A teaching organization and a learning organization are quite distinct. When the leadership of a school advances as a learning organization, they achieve a sustainable competitive advantage to grow.
The Teaching Organization
Schools have existed for centuries. The founding of the first known primary school began around 425 AD, so we have lots of experience with various forms of teaching organizations.
A teaching organization has curriculum to convey to a target group of students to reach a level of mastery. Ideally the school has a cohesive educational philosophy and consistent experience delivery that optimizes the growth of its students.
The Strategic Growth Plan for your school should leverage your expertise in research and instructional design to establish Thought Leadership among your community. A powerful way to sustain your position as a thought leader among your target market of families is to teach them what you know. Not just about the core subject areas (math, science, literature, history, etc.), but also about successfully navigating the challenges of growing up.
The families in your community don't just want to know that you're smart--they want to know that you care. That gives you the opportunity to go beyond traditional expectations to create a deeper bond as a teaching organization.
The Learning Organization
A Learning Organization, on the other hand, has developed five specific disciplines to create a culture that enables faster adaptation and greater growth.

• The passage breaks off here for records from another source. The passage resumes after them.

(* ===== verification/IOLoop.v ===== *)
(** * One turn of [IOManager::idle]: [sylar/iomanager.cc]

    The loop body of the idle fiber put together from the timers, the
    scheduler and the registration table: test for stopping, wait, schedule
    the callbacks of the timers that expired meanwhile, handle the events the
    wait returned.  A turn is what one thread does alone between two switches;
    what other threads do in between is the subject of the step relations of
    the components.

    The times at which [stopping] and [listExpiredCb] read the clock, and the
    events [epoll_wait] returned, are arguments. *)

From stdpp Require Import base list gmap.
From Stdlib Require Import ZArith Lia.
From S2P Require Import Prelude Timer TimerTheorems Fiber Scheduler SchedulerTheorems IOManager IOManagerTheorems.

Local Open Scope Z_scope.

Record world := World {
  w_timers : Timer.manager;
  w_sched : sched;
  w_io : ioman;
}.

(** An entry of [events]: from the tickle pipe, or a context and its mask. *)
Inductive ready := Tickled | Ready (p : nat) (mask : Z).

(** The entries that are handled; the loop skips the pipe's. *)
Definition reports (evs : list ready) : list (nat * Z) :=
  omap (fun e => match e with Tickled => None | Ready p mask => Some (p, mask) end) evs.

Section idle.
Context {K : Type} (epoll_ctl : epoll_op -> Z -> Z -> K -> bool * K).
(** The identifier of a timer's function in the scheduler's queue. *)
Context (cb_id : Timer.callback -> nat).

Definition cb_task (cb : option Timer.callback) : task := FT None (cb_id <$> cb) (-1).

(** The tasks handed to scheduler [self] enter its queue. *)
Definition deliver (self : nat) (ds : list dispatch) (s : sched) : sched :=
  foldl (fun s d => if decide (d.1 = self) then (schedule d.2 s).2 else s) s ds.

(** [None] when the idle fiber ends; otherwise the tasks the events handed
    out, to whatever scheduler. *)
Definition idle_turn (self a : nat) (now now2 : Z) (evs : list ready) (w : world) (k : K)
    : outcome (option (list dispatch) * world * K) :=
  let '(stop, _, tm) := stopping now (w_timers w) (w_sched w) (w_io w) in
  if (stop : bool) then Ok (None, World tm (w_sched w) (w_io w), k) else
  '(cbs, tm) ← listExpiredCb a now2 tm;
  let sch := match cbs with
             | [] => w_sched w
             | _ => (schedule_range (map cb_task cbs) (w_sched w)).2
             end in
  '(ds, io, k) ← process_events epoll_ctl (reports evs) (w_io w) k;
  Ok (Some ds, World tm (deliver self ds sch) io, k).

(** ** Facts *)

(** The tasks of a list of callbacks; an empty function is no task. *)
Definition timer_tasks (cbs : list (option Timer.callback)) : list task :=
  omap (fun cb => cb ← cb; Some (FT None (Some (cb_id cb)) (-1))) cbs.

Lemma schedule_range_fibers cbs s :
  m_fibers (schedule_range (map cb_task cbs) s).2 = m_fibers s ++ timer_tasks cbs.
Proof.
  revert s. induction cbs as [|cb cbs IH]; intros s; [by rewrite app_nil_r|].
  cbn [map schedule_range]. destruct (scheduleNoLock _ s) as [n1 s1] eqn:E1.
  specialize (IH s1). destruct (schedule_range _ s1) as [n2 s2]. simpl in *. rewrite IH.
  unfold scheduleNoLock in E1. injection E1 as _ <-.
  destruct cb as [cb|]; simpl; [by rewrite <- app_assoc|done].
Qed.

(** Every task a context stands for has work. *)
Lemma task_of_work e d : d ∈ task_of e -> has_work d.2 = true.
Proof.
  unfold task_of. destruct (e_scheduler e), (e_cb e), (e_fiber e); simpl;
    try (by intros ?%not_elem_of_nil); by intros ->%list_elem_of_singleton.
Qed.

Lemma deliver_fibers self ds s :
  (forall d, d ∈ ds -> has_work d.2 = true) ->
  m_fibers (deliver self ds s) = m_fibers s ++ (filter (fun d => d.1 = self) ds).*2.
Proof.
  unfold deliver. revert s. induction ds as [|d ds IH]; intros s Hd; [by rewrite app_nil_r|]. simpl.
  rewrite IH by (intros; apply Hd; by right).
  assert (has_work d.2 = true) as Hw by (apply Hd; by left).
  rewrite filter_cons. destruct (decide (d.1 = self)); [|done].
  destruct d as [i [f cb t]]. unfold schedule, scheduleNoLock, has_work in *. simpl in *.
  destruct f, cb; try done; simpl; by rewrite <- app_assoc.
Qed.

(** [stopping] only clears the flag of the timer manager. *)
Lemma stopping_timers now tm sch io now2 b :
  timers_wf tm -> (stopping now tm sch io).1.1 = b ->
  let tm1 := (stopping now tm sch io).2 in
  timers_wf tm1 /\ expired_at now2 tm1 = expired_at now2 tm /\ heap tm1 = heap tm.
Proof.
  intros [Hs Hh Hc] _. unfold stopping, getNextTimer. simpl.
  destruct (m_timers tm) eqn:E; simpl; split_and!; try done;
    unfold expired_at, rollover; simpl; by rewrite ?E.
Qed.

(** The tasks a report stands for, by the contexts as they are. *)
Definition reported (cs : list FdContext) (r : nat * Z) : list dispatch :=
  match cs !! r.1 with
  | Some c => fired_tasks (has (real_events_of c r.2) READ) READ c
              ++ fired_tasks (has (real_events_of c r.2) WRITE) WRITE c
  | None => []
  end.

(** A report names registered events only. *)
Definition registered_report (cs : list FdContext) (r : nat * Z) : Prop :=
  exists c, cs !! r.1 = Some c
    /\ (has (real_events_of c r.2) READ = true -> has (c_events c) READ = true)
    /\ (has (real_events_of c r.2) WRITE = true -> has (c_events c) WRITE = true).

Lemma reported_work cs r d : d ∈ reported cs r -> has_work d.2 = true.
Proof.
  unfold reported. destruct (cs !! r.1); [|by intros ?%not_elem_of_nil].
  intros [H|H]%elem_of_app; unfold fired_tasks in H;
    destruct (has _ _); try (by apply not_elem_of_nil in H); by eapply task_of_work.
Qed.

(** Registered events that do not meet the table are none. *)
Lemma no_overlap c mask :
  ctx_ok c -> Z.land (c_events c) (real_events_of c mask) = 0 ->
  (has (real_events_of c mask) READ = true -> has (c_events c) READ = true) ->
  (has (real_events_of c mask) WRITE = true -> has (c_events c) WRITE = true) ->
  has (real_events_of c mask) READ = false /\ has (real_events_of c mask) WRITE = false.
Proof.
  intros Hc. assert (exists b1 b2 : bool, real_events_of c mask =
    Z.lor (if b1 then READ else NONE) (if b2 then WRITE else NONE)) as (b1 & b2 & ->)
    by (eexists _, _; reflexivity).
  destruct b1, b2; ctx_cases Hc; vm_compute; intuition congruence.
Qed.

(** The context of a report once it is handled. *)
Definition handled (c : FdContext) (mask : Z) : FdContext :=
  fire (has (real_events_of c mask) WRITE) WRITE (fire (has (real_events_of c mask) READ) READ c).

Hypothesis healthy : forall op fd ev k, (epoll_ctl op fd ev k).1 = true.

Lemma process_event_healthy p mask c s k :
  io_ok s -> contexts s !! p = Some c -> registered_report (contexts s) (p, mask) ->
  exists s' k', process_event epoll_ctl p mask s k = Ok (reported (contexts s) (p, mask), s', k')
    /\ io_ok s' /\ contexts s' = <[p := handled c mask]> (contexts s).
Proof using healthy.
  intros Hok Hp (c0 & Hc0 & Hr & Hw). simpl in *. rewrite Hp in Hc0. injection Hc0 as <-.
  pose proof (ctx_ok_at p c s Hok Hp) as Hc.
  destruct (process_event_spec epoll_ctl p mask c s k Hok Hp Hr Hw)
    as (ds & s' & k' & -> & Hok' & _ & Hcase).
  unfold reported, handled. simpl. rewrite Hp.
  exists s', k'. destruct Hcase as [[[-> ->] [H0|(op & fd & ev & H0)]]|[-> Hcs]].
  - destruct (no_overlap c mask Hc H0 Hr Hw) as [-> ->]. split_and!; [done|done|].
    simpl. by rewrite list_insert_id.
  - by rewrite healthy in H0.
  - by split_and!.
Qed.

Lemma process_events_spec evs s k :
  io_ok s -> NoDup evs.*1 -> Forall (registered_report (contexts s)) evs ->
  exists s' k', process_events epoll_ctl evs s k =
      Ok (concat (map (reported (contexts s)) evs), s', k')
    /\ io_ok s'
    /\ (forall p mask c, (p, mask) ∈ evs -> contexts s !! p = Some c ->
          contexts s' !! p = Some (handled c mask))
    /\ (forall p, p ∉ evs.*1 -> contexts s' !! p = contexts s !! p).
Proof using healthy.
  revert s k. induction evs as [|[p mask] evs IH]; intros s k Hok Hnd Hev.
  { exists s, k. split_and!; try done. set_solver. }
  simpl in Hnd. apply NoDup_cons in Hnd as [Hp Hnd]. inversion_clear Hev as [|? ? Hr Hrs].
  pose proof Hr as (c & Hc & _). simpl in Hc.
  destruct (process_event_healthy p mask c s k Hok Hc Hr) as (s1 & k1 & E1 & Hok1 & Hcs1).
  assert (forall q, q <> p -> contexts s1 !! q = contexts s !! q) as Hother
    by (intros q Hq; by rewrite Hcs1, list_lookup_insert_ne).
  assert (forall r, r ∈ evs -> contexts s1 !! r.1 = contexts s !! r.1) as Hsame.
  { intros r Hin. apply Hother. intros Heq. apply Hp. rewrite <- Heq.
    apply list_elem_of_fmap. eauto. }
  destruct (IH s1 k1 Hok1 Hnd) as (s' & k' & E & Hok' & Hin & Hout).
  { apply Forall_forall. intros r Hin. rewrite Forall_forall in Hrs.
    destruct (Hrs r Hin) as (c' & ? & ?). exists c'. by rewrite (Hsame r Hin). }
  exists s', k'. cbn [process_events]. rewrite E1. cbn [mbind outcome_bind]. rewrite E.
  cbn [mbind outcome_bind map concat]. split_and!; [|done| |].
  - do 5 f_equal. apply map_ext_in. intros r Hr'%list_elem_of_In. unfold reported. by rewrite (Hsame r Hr').
  - intros q m c' [[= -> ->]|Hq]%elem_of_cons Hl.
    + rewrite Hout, Hcs1, list_lookup_insert_eq by (done || by eapply lookup_lt_Some).
      by simplify_eq.
    + eapply Hin; [done|]. pose proof (Hsame _ Hq) as Hs. simpl in Hs. by rewrite Hs.
  - intros q [Hq Hqs]%not_elem_of_cons. rewrite Hout by done. by apply Hother.
Qed.
End idle.

(** ** Properties *)

(** C31: One turn of [IOManager::idle] loses nothing: if the manager is not
    stopping, [epoll_ctl] succeeds, and epoll reports each context at most once
    and only events that are registered, the scheduler's queue grows by the
    callbacks of exactly the expired timers, in the order of their times, and
    then by the tasks of exactly the reported events registered from this
    scheduler, in the order of the reports (the others are handed to theirs);
    the reported events are unregistered, contexts without a report are
    untouched, and the invariants of the timers and of the table hold again. A
    report of a removed event aborts: [removed_event_aborts]. *)
Theorem idle_turn_delivers {K} epoll_ctl cb_id self a now now2 evs tm sch io (k : K) :
  (forall op fd ev k, (epoll_ctl op fd ev k).1 = true) ->
  TimerTheorems.reachable tm -> io_reachable epoll_ctl io ->
  NoDup (reports evs).*1 -> Forall (registered_report (contexts io)) (reports evs) ->
  (stopping now tm sch io).1.1 = false ->
  let ds := concat (map (reported (contexts io)) (reports evs)) in
  exists tm' sch' io' k',
    idle_turn epoll_ctl cb_id self a now now2 evs (World tm sch io) k
      = Ok (Some ds, World tm' sch' io', k')
    /\ m_fibers sch' = m_fibers sch
         ++ timer_tasks cb_id (map (cb_of (heap tm)) (expired_at now2 tm))
         ++ (filter (fun d => d.1 = self) ds).*2
    /\ timers_wf tm' /\ io_ok io'
    /\ (forall p mask c, (p, mask) ∈ reports evs -> contexts io !! p = Some c ->
          contexts io' !! p = Some (handled c mask))
    /\ (forall p, p ∉ (reports evs).*1 -> contexts io' !! p = contexts io !! p).
Proof.
  intros Hh Htm Hio Hnd Hev Hstop ds. unfold idle_turn. cbn [w_timers w_sched w_io].
  destruct (stopping now tm sch io) as [[stop t] tm1] eqn:Es. simpl in Hstop. subst stop.
  assert (timers_wf tm1 /\ expired_at now2 tm1 = expired_at now2 tm /\ heap tm1 = heap tm)
    as (Hwf1 & Hexp & Hheap) by (replace tm1 with (stopping now tm sch io).2 by (by rewrite Es);
          eapply stopping_timers; [by apply reachable_wf|done]).
  destruct (listExpiredCb_total a now2 tm1 Hwf1) as (tm' & Hl & Hwf').
  rewrite Hl, Hexp, Hheap. cbn [mbind outcome_bind]. clear Hl.
  destruct (process_events_spec epoll_ctl Hh (reports evs) io k (io_reachable_ok _ _ Hio) Hnd Hev)
    as (io' & k' & -> & Hok' & Hin & Hout). cbn [mbind outcome_bind].
  eexists tm', _, io', k'. split; [done|]. split; [|by split_and!].
  rewrite deliver_fibers.
  - rewrite app_assoc. f_equal. destruct (map (cb_of _) _) as [|cb cbs] eqn:Ec; [symmetry; apply app_nil_r|].
    by rewrite schedule_range_fibers.
  - intros d Hd. apply list_elem_of_In, in_concat in Hd as (l & Hl & Hd).
    apply in_map_iff in Hl as (r & <- & _). eapply reported_work. by apply list_elem_of_In.
Qed.

Lemma idle_turn_delivers_witness :
  match idle_turn epoll_yes (fun _ => 77%nat) 1 9 1000 1010 [Tickled; Ready 5 EPOLLIN]
      (World (addTimer 0 1000 5 (Some (Fn 4)) false (mkTimerManager 1000)).2 (started 1) demo_add) tt with
  | Ok (Some _, w, _) => m_fibers (w_sched w) = [FT None (Some 77%nat) (-1); FT None (Some 9%nat) (-1)]
  | _ => False
  end.
Proof.
  destruct (idle_turn_delivers epoll_yes (fun _ => 77%nat) 1 9 1000 1010 [Tickled; Ready 5 EPOLLIN]
    (addTimer 0 1000 5 (Some (Fn 4)) false (mkTimerManager 1000)).2 (started 1) demo_add tt)
    as (tm' & sch' & io' & k' & H & Hq & _).
  - reflexivity.
  - eapply TimerTheorems.reach_step; [apply TimerTheorems.reach_init|by apply step_add].
  - apply demo_add_reachable.
  - apply (bool_decide_unpack _). vm_compute. exact I.
  - repeat constructor. exists (FC (EC (Some 1%nat) None (Some 9%nat)) no_context 5 READ). done.
  - vm_compute. reflexivity.
  - rewrite H. cbn [w_sched]. rewrite Hq. vm_compute. reflexivity.
Defined.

Peter Senge is the best known author regarding learning organization theory. In The Fifth Discipline, he identified the five disciplines of a learning organization and even created a Fieldbook for Educators to provide specific examples and guidelines.
In our research and experience, we've found schools that learn gain these advantages:
- Adapt faster to new opportunities & competitive threats
- Grow at a faster rate
- Build deeper relationships & more productive engagement
- Achieve beyond the basics, to create a culture of excellence
- Gain deeper knowledge of their target markets
- Prioritize for greater Return on Investment
We're excited that continuous improvement has become more prominent in the requirements of school accrediting agencies. This commitment must be a permanent cultural priority rather than just a point of compliance that is temporarily adopted to satisfy an accreditation visitation team.
The disciplines of continuous improvement can be objectively measured and the habits cultivated to improve the lives of faculty, students, and parents. Schools that commit to these disciplines are consistently outperforming their peers, especially in highly competitive markets.